Туг любят посмеяться и над легендарным виртуозом стрельбы из тяжёлого миномёта Бездидько. И Бездидько, не знающий промаха, кладущий мины с точностью до сантиметров, смеётся и сердится. И сам Бездидько, человек с певучим мягким тенорком, лукавой украинской улыбкой, имеющий на своём счету тысячу триста пять немцев, любовно посмеивается над худеньким командиром батареи Шуклиным, подбившим из одной пушки в течение дня четырнадцать танков:
- А вин оттого и бив одной пушкой, шо у него тильки одна пушка и була.
Здесь в батальоне любят посмеяться, рассказать друг о друге смешное. Рассказывают о внезапных ночных стычках с немцами, о том, как ловят падающие на дно окопа немецкие гранаты и бросают их обратно в немецкие траншеи; как "сыграл" вчера шестиствольный "дурило" и влепил все шесть мин по немецким блиндажам; как огромный осколок от тонной бомбы, легко могущий убить наповал слона, пролетая, разрезал красноармейцу, словно бритва, шинель, ватник, гимнастёрку, нижнюю рубаху и не повредил даже самого ничтожного клочка кожи, капли крови не выпустил. И, рассказывая все эти истории, люди смеются, и самому всё это кажется смешным, и ты сам смеёшься.
В соседнем отсеке заводского подвала размещаются ротные миномёты. Отсюда стреляют, отсюда смотрят на противника, здесь поют, едят, слушают патефон.
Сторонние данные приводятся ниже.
Definition list_fee_events_by_agent (agent_id : string) (cursor : option string)
    (limit : Z) : M (list CreditEvent.t * option string * bool) :=
  let* agent_account := get_in_session AGENT agent_id in
  match agent_account with
  | None => ret ([], None, false)
  | Some agent_account =>
      fun s =>
        let events_data :=
          select_events (agent_fee_events_filter agent_account cursor) (limit + 1) (db s) in
        let has_more := bool_decide (limit < Z.of_nat (length events_data))%Z in
        let events_to_return := slice_to events_data limit in
        let next_cursor := CreditEvent.id <$> last events_to_return in
        (Ok (events_to_return, next_cursor, has_more), s)
  end.

(** ** Notions of the statements on the listings *)

(** Everything a filter selects, in the order of the query, without a
    [LIMIT]. *)
Definition all_selected (p : CreditEvent.t -> bool) (d : Db) : list CreditEvent.t :=
  EventSort.sort (List.filter p (events d)).

(** The page both listings compute from their filter. *)
Definition page (p : CreditEvent.t -> bool) (limit : Z) (d : Db)
    : list CreditEvent.t * option string * bool :=
  let events_data := select_events p (limit + 1) d in
  (slice_to events_data limit,
   CreditEvent.id <$> last (slice_to events_data limit),
   bool_decide (limit < Z.of_nat (length events_data))%Z).
(** * A shallow embedding of the logger facade (yyberi/logger)

    The repository wraps the pino logging backend in a [Logger] class.  Two
    versions of [index.ts] are present:

    - the keyed registry (static [instances: Record<string, Logger>], log
      directory taken from [LOG_DIR]); the test suite and the README
      describe this one.  It is embedded in [Module Keyed].
    - the single-instance version under [src/] (static [instance?: Logger],
      default service name read from [package.json]).  It is embedded in
      [Module Single].

    The constructor, [child], [setLogLevel] and the five leveled methods are
    the same text in both files; they are embedded once, in [Section Logger],
    over a world whose registry component is left generic.

    Conventions of the embedding:

    - A JavaScript string is a [string] whose characters are read as the
      code points U+0000..U+00FF.
    - Objects with identity ([Logger] instances, pino handles) live in
      stores indexed by allocation order; a reference is an index.
    - The backend (pino) is outside the repository.  It is represented by
      the interface the wrapper uses: the factory and [child] return a new
      handle each, [level] is a settable property of a handle, and every
      call made to the backend is appended to a log of calls. *)

From Stdlib Require Import Ascii String.
From stdpp Require Import base option list gmap strings fin_maps relations pretty.

Local Open Scope string_scope.
Local Open Scope list_scope.
Local Open Scope nat_scope.

(** ** JavaScript values passed through the wrapper *)

(** Bindings, base fields and the supplementary arguments of a log call are
    opaque to the wrapper; only [undefined] is ever produced by it (reading
    an absent property). *)
Inductive JsVal : Type :=
| JUndefined
| JNull
| JBool (b : bool)
| JNum (n : Z)
| JStr (s : string).

#[global] Instance JsVal_eq_dec : EqDecision JsVal.
Proof. solve_decision. Defined.

(** A plain object used as a record of fields. *)
Abbreviation JsObj := (gmap string JsVal).

(** [o.k] on a plain object whose prototype chain does not define [k]. *)
Definition get_prop (o : JsObj) (k : string) : JsVal :=
  default JUndefined (o !! k).

(** [process.env.X]: a string or [undefined]. *)
Definition env_val (v : option string) : JsVal :=
  match v with
  | Some s => JStr s
  | None => JUndefined
  end.

(** [x || d] for [x : string | undefined]: the empty string is falsy. *)
Definition or_default (x : option string) (d : string) : string :=
  match x with
  | Some s => if decide (s = "") then d else s
  | None => d
  end.

(** [x ?? d] for [x : string | undefined]: only [undefined] is replaced. *)
Definition nullish_default (x : option string) (d : string) : string :=
  match x with
  | Some s => s
  | None => d
  end.

(** ** [String.prototype.trim] and [toLowerCase] *)

(** White space and line terminators below U+0100: TAB, LF, VT, FF, CR,
    SPACE and NO-BREAK SPACE. *)
Definition is_js_space (c : ascii) : bool :=
  let n := nat_of_ascii c in
  bool_decide (n = 9 ∨ n = 10 ∨ n = 11 ∨ n = 12 ∨ n = 13 ∨ n = 32 ∨ n = 160)%nat.

Fixpoint trimStart (s : string) : string :=
  match s with
  | String c s' => if is_js_space c then trimStart s' else s
  | EmptyString => EmptyString
  end.
(** A new pong deadline replaces the old one. *)
Lemma wf_arm_pong c d w :
  well_formed c w →
  well_formed c
    (set_pongTimeout (Some (nextTimer (clear_if_set (pongTimeout w) w)))
       (setTimer TPong d (clear_if_set (pongTimeout w) w)).2).
Proof.
  intros (W0&W1&W2&W3&W4&W5&W6).
  assert (Hy : ∀ id t,
    timers (clear_if_set (pongTimeout w) w) !! id = Some t →
    timers w !! id = Some t ∧ action t ≠ TPong).
  { intros id t Hl. unfold clear_if_set, clearTimer in Hl.
    destruct (pongTimeout w) as [p|] eqn:Hp; simpl in Hl.
    - destruct (decide (p = id)) as [->|Hne];
        [by rewrite lookup_delete_eq in Hl|].
      rewrite lookup_delete_ne in Hl by done. split; [done|].
      intros Ha. pose proof (W4 id t Hl Ha). congruence.
    - split; [done|]. intros Ha. pose proof (W4 id t Hl Ha). congruence. }
  assert (E : cfg (clear_if_set (pongTimeout w) w) = cfg w
              ∧ reconnectAttempts (clear_if_set (pongTimeout w) w)
                = reconnectAttempts w
              ∧ messageQueue (clear_if_set (pongTimeout w) w) = messageQueue w
              ∧ heartbeatTimer (clear_if_set (pongTimeout w) w)
                = heartbeatTimer w
              ∧ listeners (clear_if_set (pongTimeout w) w) = listeners w)
    by (unfold clear_if_set; destruct (pongTimeout w); by repeat split).
  destruct E as (E1&E2&E3&E4&E5).
  generalize dependent (clear_if_set (pongTimeout w) w). intros y Hy E1 E2 E3 E4 E5.
  unfold setTimer. cbn [snd]. unfold well_formed. simpl.
  rewrite E1, E2, E3, E4, E5.
  wf_split; try done; intros id t Hl Ha;
    (destruct (decide (nextTimer y = id)) as [Heq|Hne];
     [subst id; rewrite lookup_insert_eq in Hl; simplify_eq; try done
     |rewrite lookup_insert_ne in Hl by done;
      destruct (Hy id t Hl) as [Hw Hnp]]).
  - by apply (W3 id t).
  - done.
  - by apply (W6 id t).
Qed.

Lemma wf_heartbeat_tick c w : well_formed c w → well_formed c (heartbeat_tick w).
Proof.
  intros H. unfold heartbeat_tick.
  destruct (socket_is_open w); [|done].
  destruct (socket w) as [sid|]; [|done].
  unfold socket_send. destruct (sockets w !! sid) as [s|] eqn:Hs.
  - destruct (readyState s); cbv beta iota zeta delta [bind try_catch];
      try change (world_of (Thrown ?e ?x)) with x; try done.
    + rewrite setTimer_eta. change (world_of (Returned ?x)) with x.
      apply wf_arm_pong. by apply wf_update_socket.
    + rewrite setTimer_eta. change (world_of (Returned ?x)) with x.
      by apply wf_arm_pong.
    + rewrite setTimer_eta. change (world_of (Returned ?x)) with x.
      by apply wf_arm_pong.
  - cbv beta iota zeta delta [bind try_catch].
    rewrite setTimer_eta. change (world_of (Returned ?x)) with x.
    by apply wf_arm_pong.
Qed.

Lemma wf_pong_deadline c w : well_formed c w → well_formed c (pong_deadline w).
Proof. intros H. unfold pong_deadline. wf_chain. Qed.

Lemma wf_send_all c sid q w :
  well_formed c w → well_formed c (world_of (send_all sid q w)).
Proof.
  intros H. destruct (send_all_frame sid q w) as [S ->].
  by apply wf_set_sockets.
Qed.

(** Flushing never lengthens the queue. *)
Lemma wf_flushQueue c w :
  well_formed c w → well_formed c (world_of (flushQueue w)).
Proof.
  intros H. unfold flushQueue.
  destruct (length (messageQueue w) =? 0); [done|].
  destruct (socket_is_open w); [|done].
  destruct (socket w) as [sid|]; [|done].
  pose proof (wf_send_all c sid (messageQueue w) w H) as Hs.
  unfold bind. destruct (send_all sid (messageQueue w) w) as [w1|e w1];
    simpl in *; [|done].
  destruct Hs as (W0&W1&W2&W3&W4&W5&W6). wf_split; try done. simpl. lia.
Qed.

Lemma wf_onopen c w : well_formed c w → well_formed c (world_of (onopen w)).
Proof.
  intros H. unfold onopen. cbv zeta.
  apply wf_flushQueue, wf_startHeartbeat, wf_emit, wf_set_lastConnectedAt.
  destruct H as (W0&W1&W2&W3&W4&W5&W6). wf_split; try done. simpl. lia.
Qed.

(** A retry is scheduled only below the ceiling, with a delay within the
    bounds. *)
Lemma wf_handleReconnect c rnd w :
  valid_random rnd = true →
  well_formed c w → well_formed c (handleReconnect rnd w).
Proof.
  intros Hv H. unfold handleReconnect.
  destruct (maxReconnectAttempts (cfg w) <=? reconnectAttempts w) eqn:Hc;
    [by apply wf_emit|].
  apply Nat.leb_gt in Hc. cbv zeta. unfold setTimer. cbn [snd].
  destruct H as (W0&W1&W2&W3&W4&W5&W6). subst c.
  wf_split; try done; simpl.
  - intros id t Hl Ha.
    destruct (decide (nextTimer w = id)) as [Heq|Hne];
      [subst id; rewrite lookup_insert_eq in Hl; by simplify_eq
      |rewrite lookup_insert_ne in Hl by done; by apply (W3 id t)].
  - intros id t Hl Ha.
    destruct (decide (nextTimer w = id)) as [Heq|Hne];
      [subst id; rewrite lookup_insert_eq in Hl; by simplify_eq
      |rewrite lookup_insert_ne in Hl by done; by apply (W4 id t)].
  - intros id t Hl Ha Hb.
    destruct (decide (nextTimer w = id)) as [Heq|Hne];
      [subst id; rewrite lookup_insert_eq in Hl
      |rewrite lookup_insert_ne in Hl by done; by apply (W6 id t)].
    simplify_eq. simpl.
    apply (reconnect_delay_bounds (cfg w)); [done | lia | lia | done].
Qed.

Lemma wf_onclose c reason rnd w :
  valid_random rnd = true →
  well_formed c w → well_formed c (onclose reason rnd w).
Proof.
  intros Hv H. unfold onclose. cbv zeta.
  set (x := emit _ _ _).
  assert (well_formed c x) as Hx by (unfold x; wf_chain).
  clearbody x. destruct (manualClose x); [done|].
  by apply wf_handleReconnect.
Qed.

Lemma wf_onerror c w : well_formed c w → well_formed c (onerror w).
Proof. intros H. unfold onerror. wf_chain. Qed.

Lemma wf_onmessage c data w : well_formed c w → well_formed c (onmessage data w).
Proof.
  intros H. unfold onmessage.
  destruct data as [raw|msg]; [done|]. destruct msg; wf_chain.
Qed.

(** The queue drops its oldest entry before it would pass the bound. *)
Lemma wf_send c event data w :
  well_formed c w → well_formed c (world_of (send event data w)).
Proof.
  intros H. unfold send. destruct (socket_is_open w).
  - wf_chain.
  - change (world_of (Returned ?x)) with x.
    destruct H as (W0&W1&W2&W3&W4&W5&W6). subst c.
    destruct (maxQueueSize (cfg w) <=? length (messageQueue w)) eqn:Hc.
    + apply Nat.leb_le in Hc. wf_split; try done. simpl.
      rewrite length_app. simpl. destruct (messageQueue w); simpl in *; lia.
    + apply Nat.leb_gt in Hc. wf_split; try done. simpl.
      rewrite length_app. simpl. lia.
Qed.

Lemma wf_connect c w : well_formed c w → well_formed c (connect w).
Proof. intros H. unfold connect, setupEventHandlers. wf_chain. Qed.

Lemma wf_disconnect c w : well_formed c w → well_formed c (disconnect w).
Proof. intros H. unfold disconnect. wf_chain. Qed.

Lemma wf_once c event cb w : well_formed c w → well_formed c (once event cb w).
Proof. intros H. unfold once. wf_chain. Qed.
Тонкий луч солнца проникает через щит, закрывающий окно подвала. Луч медленно вполз по ножке кровати, ощупал сапог лежащего, поиграл на металлической пуговице шинели, выполз на стол и осторожно, точно боясь взрыва, коснулся ручной гранаты, лежащей возле самовара. Он полз всё выше, и это значило, что солнце садилось, что наступал зимний вечер.
Обычно говорят - тихий вечер. Но этот вечер нельзя было назвать тихим. Раздалось протяжное курлыканье, потом послышались тяжёлые частые взрывы, и все сидевшие в подвале сказали в один голос: "Шестиствольный сыграл". Потом послышались такие же тяжёлые взрывы и затем протяжный далёкий гул. А спустя несколько мгновений ухнул одиноко взрыв. "Наше дальнобойное с того берега", - сказали сидевшие. И хотя всё время стреляли, хотя приход вечера в тёмном холодном подвале стал заметен лишь по тому, что солнечный луч полз снизу вверх и уже подходил к чёрному закопчённому потолку, - всё же это был настоящий тихий вечер.